▶ **Exercise prompt**
In the data below, find the line that contains "(** Whether vectors" and the line that contains "same_document d (resolved". Copy both, plus every line between them, exactly.

______

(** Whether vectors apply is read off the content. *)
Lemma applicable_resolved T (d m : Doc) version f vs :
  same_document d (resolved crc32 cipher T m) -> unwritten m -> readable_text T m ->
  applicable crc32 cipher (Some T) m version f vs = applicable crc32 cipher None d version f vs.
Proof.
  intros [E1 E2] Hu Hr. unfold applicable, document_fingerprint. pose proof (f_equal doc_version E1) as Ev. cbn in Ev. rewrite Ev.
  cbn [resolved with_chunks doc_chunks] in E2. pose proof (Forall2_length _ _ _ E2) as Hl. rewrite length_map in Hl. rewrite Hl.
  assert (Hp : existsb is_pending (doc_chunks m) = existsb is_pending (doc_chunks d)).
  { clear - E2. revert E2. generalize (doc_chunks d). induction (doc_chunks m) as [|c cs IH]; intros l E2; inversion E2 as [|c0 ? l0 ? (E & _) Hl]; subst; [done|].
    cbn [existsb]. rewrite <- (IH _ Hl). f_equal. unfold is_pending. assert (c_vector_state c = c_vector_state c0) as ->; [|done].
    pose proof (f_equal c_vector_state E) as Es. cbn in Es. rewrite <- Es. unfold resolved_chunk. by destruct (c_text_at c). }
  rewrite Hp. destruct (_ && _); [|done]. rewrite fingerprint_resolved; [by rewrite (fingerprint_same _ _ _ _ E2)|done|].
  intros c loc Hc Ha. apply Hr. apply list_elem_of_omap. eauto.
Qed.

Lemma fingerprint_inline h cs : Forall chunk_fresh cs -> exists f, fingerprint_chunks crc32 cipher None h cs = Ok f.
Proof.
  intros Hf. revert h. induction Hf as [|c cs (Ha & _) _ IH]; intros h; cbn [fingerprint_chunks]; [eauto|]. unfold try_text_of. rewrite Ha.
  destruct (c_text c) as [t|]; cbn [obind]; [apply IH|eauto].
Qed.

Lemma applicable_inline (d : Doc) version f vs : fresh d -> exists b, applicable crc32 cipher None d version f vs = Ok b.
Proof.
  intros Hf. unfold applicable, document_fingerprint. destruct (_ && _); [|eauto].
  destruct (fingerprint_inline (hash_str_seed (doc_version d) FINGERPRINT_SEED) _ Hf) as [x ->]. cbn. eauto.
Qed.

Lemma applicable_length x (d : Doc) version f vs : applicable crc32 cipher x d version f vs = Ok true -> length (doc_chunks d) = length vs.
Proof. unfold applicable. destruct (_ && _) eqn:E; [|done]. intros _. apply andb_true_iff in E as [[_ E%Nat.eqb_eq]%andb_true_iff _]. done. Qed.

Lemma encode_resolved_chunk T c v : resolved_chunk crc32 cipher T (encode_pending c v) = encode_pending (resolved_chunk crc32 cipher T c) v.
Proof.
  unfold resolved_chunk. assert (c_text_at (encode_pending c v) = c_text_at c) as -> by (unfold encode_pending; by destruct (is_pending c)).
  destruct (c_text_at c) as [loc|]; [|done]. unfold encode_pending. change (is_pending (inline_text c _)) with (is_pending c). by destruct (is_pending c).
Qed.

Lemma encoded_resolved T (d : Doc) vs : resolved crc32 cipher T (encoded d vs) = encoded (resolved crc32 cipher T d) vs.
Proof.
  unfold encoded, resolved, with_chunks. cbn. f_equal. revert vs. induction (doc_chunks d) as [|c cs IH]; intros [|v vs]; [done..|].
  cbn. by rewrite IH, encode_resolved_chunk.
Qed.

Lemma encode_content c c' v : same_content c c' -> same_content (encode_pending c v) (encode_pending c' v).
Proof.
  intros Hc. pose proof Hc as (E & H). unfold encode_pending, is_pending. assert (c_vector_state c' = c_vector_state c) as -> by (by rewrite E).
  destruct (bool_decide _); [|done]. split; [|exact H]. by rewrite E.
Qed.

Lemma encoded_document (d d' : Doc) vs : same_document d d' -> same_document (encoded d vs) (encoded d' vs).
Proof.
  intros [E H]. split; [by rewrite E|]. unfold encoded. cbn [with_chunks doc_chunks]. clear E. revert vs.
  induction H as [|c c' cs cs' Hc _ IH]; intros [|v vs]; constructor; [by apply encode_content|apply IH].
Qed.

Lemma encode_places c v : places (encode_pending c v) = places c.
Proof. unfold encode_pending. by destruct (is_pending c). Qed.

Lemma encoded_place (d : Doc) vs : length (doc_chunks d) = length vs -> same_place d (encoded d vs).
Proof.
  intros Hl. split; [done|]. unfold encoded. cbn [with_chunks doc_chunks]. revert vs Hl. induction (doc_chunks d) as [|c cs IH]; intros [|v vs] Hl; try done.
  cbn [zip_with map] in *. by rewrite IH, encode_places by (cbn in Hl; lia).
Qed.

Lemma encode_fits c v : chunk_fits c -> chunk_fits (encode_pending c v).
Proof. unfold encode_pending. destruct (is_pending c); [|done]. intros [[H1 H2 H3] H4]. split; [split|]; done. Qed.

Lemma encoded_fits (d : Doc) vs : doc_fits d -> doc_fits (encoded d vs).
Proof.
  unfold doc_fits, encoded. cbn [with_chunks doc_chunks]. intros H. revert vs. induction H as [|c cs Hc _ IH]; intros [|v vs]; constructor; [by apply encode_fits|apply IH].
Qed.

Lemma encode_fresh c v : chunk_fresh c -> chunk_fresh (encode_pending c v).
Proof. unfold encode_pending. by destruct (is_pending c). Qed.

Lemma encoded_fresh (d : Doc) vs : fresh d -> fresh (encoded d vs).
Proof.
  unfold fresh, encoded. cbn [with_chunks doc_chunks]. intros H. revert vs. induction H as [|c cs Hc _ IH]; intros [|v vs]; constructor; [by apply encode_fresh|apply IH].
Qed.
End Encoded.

______

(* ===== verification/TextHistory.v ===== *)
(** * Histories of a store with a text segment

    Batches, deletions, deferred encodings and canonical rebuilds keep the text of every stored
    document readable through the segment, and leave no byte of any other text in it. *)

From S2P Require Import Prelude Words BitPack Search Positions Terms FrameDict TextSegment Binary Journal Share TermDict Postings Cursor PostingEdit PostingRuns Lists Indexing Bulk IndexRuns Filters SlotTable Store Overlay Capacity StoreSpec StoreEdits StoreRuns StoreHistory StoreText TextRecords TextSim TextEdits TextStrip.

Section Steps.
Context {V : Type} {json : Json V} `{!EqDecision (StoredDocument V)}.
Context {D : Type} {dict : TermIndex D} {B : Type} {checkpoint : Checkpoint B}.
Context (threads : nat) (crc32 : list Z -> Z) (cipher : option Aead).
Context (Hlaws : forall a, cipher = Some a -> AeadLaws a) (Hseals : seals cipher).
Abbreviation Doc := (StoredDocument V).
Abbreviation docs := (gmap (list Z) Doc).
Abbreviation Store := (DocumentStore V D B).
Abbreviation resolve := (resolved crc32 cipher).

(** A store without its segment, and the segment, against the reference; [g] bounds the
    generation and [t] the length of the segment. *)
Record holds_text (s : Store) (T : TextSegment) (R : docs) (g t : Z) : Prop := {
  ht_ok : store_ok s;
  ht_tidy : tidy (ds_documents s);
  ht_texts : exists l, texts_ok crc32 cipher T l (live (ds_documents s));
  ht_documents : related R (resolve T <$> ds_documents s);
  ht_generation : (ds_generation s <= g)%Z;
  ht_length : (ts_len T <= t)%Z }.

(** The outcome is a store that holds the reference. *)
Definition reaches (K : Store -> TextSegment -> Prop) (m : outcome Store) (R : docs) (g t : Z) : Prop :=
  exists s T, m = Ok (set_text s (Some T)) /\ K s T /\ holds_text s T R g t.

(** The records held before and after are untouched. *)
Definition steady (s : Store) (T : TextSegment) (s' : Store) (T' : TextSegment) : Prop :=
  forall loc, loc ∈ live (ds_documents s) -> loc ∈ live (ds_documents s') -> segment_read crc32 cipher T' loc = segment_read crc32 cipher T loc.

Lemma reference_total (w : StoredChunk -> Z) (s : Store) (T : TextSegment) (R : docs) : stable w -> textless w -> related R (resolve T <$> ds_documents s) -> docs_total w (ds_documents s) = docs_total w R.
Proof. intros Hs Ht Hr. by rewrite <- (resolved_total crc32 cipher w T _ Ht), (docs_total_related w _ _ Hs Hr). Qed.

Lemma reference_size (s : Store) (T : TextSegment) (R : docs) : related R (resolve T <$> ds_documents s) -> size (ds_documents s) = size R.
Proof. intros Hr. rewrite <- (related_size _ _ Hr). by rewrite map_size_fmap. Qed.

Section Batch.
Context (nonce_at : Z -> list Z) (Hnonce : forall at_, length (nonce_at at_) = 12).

______

▶ **Result of this exercise**
(** Whether vectors apply is read off the content. *)
Lemma applicable_resolved T (d m : Doc) version f vs :
  same_document d (resolved crc32 cipher T m) -> unwritten m -> readable_text T m ->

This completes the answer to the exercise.